The move follows a debate in parliament sparked by a public petition asking that the drug be made available on the NHS - which at last count had gathered more than 116,000 signatures - during which MPs sought government help in securing further negotiations between the two sides.

Orkambi (lumacaftor/ivacaftor) is the first drug for CF directed at treating the cause of the disease in people who have two copies of the F508del mutation, accounting for around 45 percent of cases.

Data from the Phase III TRAFFIC and TRANSPORT studies show that the therapy significantly improved lung function (as measured by FEV1) by 2.6-4.0 percent, and reduced the rate of pulmonary exacerbations by 30-39 percent in target CF patients.

But in July 2016 NICE published final guidelines rejecting NHS funding for the drug, after concluding that while it was clinically effective its benefits were not sufficient to justify its listed cost of £104,000 per patient for every year of treatment.

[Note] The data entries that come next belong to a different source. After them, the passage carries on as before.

Lemma enabledIn_added actionId tabId tabTitle now stored action timerKey' :
  findAction actionId (validActions stored) = Some action ->
  atInstanceLimit action tabId = false ->
  enabledIn stored timerKey' \/ timerKey' = timerKey actionId tabId ->
  enabledIn (addedInstance actionId tabId tabTitle now stored) timerKey'.
Proof.
  intros Hf Hlim H. unfold addedInstance. rewrite Hf.
  pose proof (addedInstance_valid actionId tabId stored action
                (createdInstance tabId tabTitle now) Hf Hlim) as Hvalid.
  destruct H as [H | ->].
  - apply (enabledIn_updated stored actionId _ action); auto.
    intros t0 i0 Hl0 He0 _. unfold lookupInstance, setInstances in *.
    cbn [Action.instances].
    destruct (decide (t0 = tabId)) as [-> | Hne].
    + rewrite lookup_insert_eq. eexists. split; reflexivity.
    + rewrite lookup_insert_ne by congruence.
      destruct (Action.instances action); [eauto | discriminate].
  - unfold enabledIn. rewrite (validActions_fixed _ Hvalid).
    destruct (findAction_Some _ _ _ Hf) as [_ Hida].
    eexists _, tabId, _. split; [apply updateFound_In_new, Hf |].
    unfold lookupInstance, setInstances. cbn [Action.instances Action.id].
    rewrite lookup_insert_eq. split; [reflexivity |]. split; [reflexivity |].
    rewrite Hida. reflexivity.
Qed.

End EnabledInstances.

Section Invariant.

Lemma armedAreEnabled_ext w w' :
  storedActions w' = storedActions w -> activeTimers w' = activeTimers w ->
  armedAreEnabled w -> armedAreEnabled w'.
Proof. intros Hs Ht H k ti. rewrite Hs, Ht. apply H. Qed.

Lemma readyFor_ext timerKey' w w' :
  storedActions w' = storedActions w -> activeTimers w' = activeTimers w ->
  readyFor timerKey' w -> readyFor timerKey' w'.
Proof.
  intros Hs Ht [H1 H2]. split; [eapply armedAreEnabled_ext; eauto |].
  rewrite Hs. exact H2.
Qed.

Lemma armedAreEnabled_deleted timerKey' w :
  armedAreEnabled w -> armedAreEnabled (setActiveTimers (delete timerKey' (activeTimers w)) w).
Proof.
  intros H k ti. cbn [activeTimers storedActions setActiveTimers].
  intros Hk. apply lookup_delete_Some in Hk. destruct Hk as [_ Hk]. eapply H, Hk.
Qed.

Lemma armedAreEnabled_cleared w (pending : gmap Z (string * Z)) :
  armedAreEnabled (setActiveTimers ∅ (setPendingTimeouts pending w)).
Proof. intros k ti. cbn [activeTimers setActiveTimers]. rewrite lookup_empty. discriminate. Qed.

Lemma armedAreEnabled_stopped actionId tabId w : armedAreEnabled w -> armedAreEnabled (stopped actionId tabId w).
Proof.
  intros H k ti. unfold stopped. cbn [activeTimers storedActions].
  intros Hk. apply lookup_delete_Some in Hk. destruct Hk as [Hne Hk].
  apply enabledIn_removed; [eapply H, Hk | congruence].
Qed.

Lemma readyFor_scheduled action tabId w :
  readyFor (timerKey (Action.id action) tabId) w ->
  readyFor (timerKey (Action.id action) tabId) (scheduled action tabId w).
Proof.
  intros [H He]. split.
  - intros k ti. unfold scheduled. cbn [activeTimers storedActions].
    destruct (decide (k = timerKey (Action.id action) tabId)) as [-> | Hne].
    + intros _. apply enabledIn_patched; [reflexivity | exact He].
    + rewrite lookup_insert_ne by congruence. intros Hk.
      apply enabledIn_patched; [reflexivity |]. eapply H, Hk.
  - unfold scheduled. cbn [storedActions]. apply enabledIn_patched; [reflexivity | exact He].
Qed.

Lemma readyFor_patched timerKey' actionId tabId updates w :
  InstancePatch.enabled updates = None ->
  readyFor timerKey' w -> readyFor timerKey' (patched actionId tabId updates w).
Proof.
  intros Hkeep [H He]. split.
  - intros k ti. unfold patched. cbn [activeTimers storedActions setStoredActions].
    intros Hk. apply enabledIn_patched; [exact Hkeep |]. eapply H, Hk.
  - unfold patched. cbn [storedActions setStoredActions].
    apply enabledIn_patched; [exact Hkeep | exact He].
Qed.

In February this year, Vertex presented NHS England with what it called an “innovative long-term framework proposal” that hoped to secure access for all eligible patients to its current and future portfolio of cystic fibrosis (CF) medicines.

However, NHS England’s counter offer proposed that Orkambi and any future CF drugs should be included in the current budget for the firm’s Kalydeco (ivacaftor), thus proposing that Vertex provide Orkambi free of charge.

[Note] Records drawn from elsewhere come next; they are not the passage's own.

(** * part-4/app.py: the author/book REST API over SQLAlchemy and SQLite

    A shallow embedding of the models ([Author], [Book]), of the unit of
    work the handlers commit through [db.session], and of every route
    handler of [part-4/app.py], followed by the properties of the
    relationship and query layer.

    Modelling conventions.
    - The database is the one the source configures, [sqlite:///api_demo.db],
      opened with SQLite's defaults: [NOT NULL], [UNIQUE] and the primary
      key are enforced, foreign keys are declared but not enforced (the
      source never issues [PRAGMA foreign_keys]), and [String(n)] lengths
      are not enforced.  An [INTEGER PRIMARY KEY] without [AUTOINCREMENT]
      receives the largest rowid plus one.
    - A table is the list of its rows in rowid order, which is the order
      [query.all()] yields them in.
    - Python integers are [Z].  SQLite's INTEGER is a signed 64-bit
      number, and the [sqlite3] driver raises [OverflowError] when a
      statement is given an integer outside that range, before the
      statement runs.  The model makes this check wherever an integer of
      the request reaches a statement: on the id of a by-id route ([by_id],
      which [handle] applies; the handler functions themselves are stated
      for the ids the driver can bind), on the author lookup of
      [create_book], on the [author_id] and [year] of a book that is
      inserted or updated ([exec]), and on the [author_id] filter of the
      search.
    - Strings are [string]: a Python [str] is the sequence of the bytes of
      its UTF-8 encoding.  [lower] and [LIKE] fold the ASCII letters only,
      as SQLite does, and [LIKE] reads both operands up to their first NUL
      ([c_str]).  The wildcard [_] is modelled as one byte, which is one
      character of ASCII text.  SQLite refuses a [LIKE] pattern of more
      than 50000 bytes when it evaluates the operator; [search_rows] does
      not model that refusal, and every statement on the title filter is
      made for patterns within the limit.  [int()] is modelled on ASCII
      strings ([py_int]); outside ASCII it also reads Unicode digits and
      blanks, so the statements on [py_int] are made for ASCII text
      ([is_ascii]).
    - A request body is modelled at the declared column types: the body is
      the JSON document [null] (Python's [None]) or a JSON object in which
      each key a handler reads is absent, [null], or a value of the
      column's type.  Keys that no handler reads do not take part in any
      behaviour and are left out.  Bodies of another shape (an array, a
      number where a string is declared, a request without a JSON body,
      which Flask answers before the handler sees it) are outside the
      model.
    - The clock is an input: a handler that inserts a book receives the
      reading of [datetime.utcnow] the insert will make.
    - A handler is a function from the store (and the request) to a
      response, and to the new store when it commits.  Flask answers an
      exception that escapes a handler with status 500, and an HTTP
      exception such as the one [get_or_404] raises with werkzeug's own
      error page. *)

From Stdlib Require Import ZArith List String Ascii Bool Lia DecimalString.
From Stdlib Require Import DecimalFacts DecimalNat.
Import ListNotations.
Open Scope Z_scope.
Open Scope string_scope.
Open Scope list_scope.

And given that just 5 percent of CF patients are eligible for treatment with Kalydeco, Vertex does not feel that this is a fair starting point for negotiations, a company spokesperson told PharmaTimes.

However, in the letter to Vertex, which the firm says it only became aware of with its emergence in media reports, Steve Brine, under secretary of state for Public Health and Primary Care, and Lord O’Shaughnessy, under secretary of state for health, argue that the counter-offer from NHS England “was an important demonstration of its significant commitment to taking a collaborative and flexible approach in any discussions with you if you can commit to pricing that is responsible and proportionate to the benefits patients receive.”

Noting that “time really is of the essence,” the ministers call on Vertex “to proceed with negotiations in a way that is constructive and supports our joint aim of securing access to your medicines currently licenced in the UK at a price that is cost-effective and fair.

“We urge that you provide all available data supporting the cost-effectiveness of your proposal promptly to ensure progress towards an agreement.”

Vertex told PharmaTimes that it was particularly surprised to learn of the letter given that a meeting date for further negotiations with NHS England had already been set, and as it had been asked by NHS England to sign a non-disclosure agreement to keep the debate out of the media. The spokesperson also confirmed that the firm is yet to actually receive the letter.

“We are pleased that the Government is in agreement that we urgently need to find a solution to get our medicines to cystic fibrosis patients as soon as possible and are encouraged that we already have a date in the diary in the coming days to start a meaningful dialogue,” the firm said in a statement.

“The current counter offer amounts to a refusal to make any additional funding available for Orkambi or future medicines….We hope we can agree an approach with NHS England that benefits all eligible patients equally, as soon as possible. We call on the NHS to bring a positive and flexible approach in the best interest of CF patients.”

Also in defence of Orkambi’s pricing, the Vertex spokesperson highlighted that 70 percent of the firm’s revenues over the last five years has been re-invested in R&D, in the hope of eventually being able to treat all patients with the CF given that only around 50 percent are currently eligible for treatment with its medicines.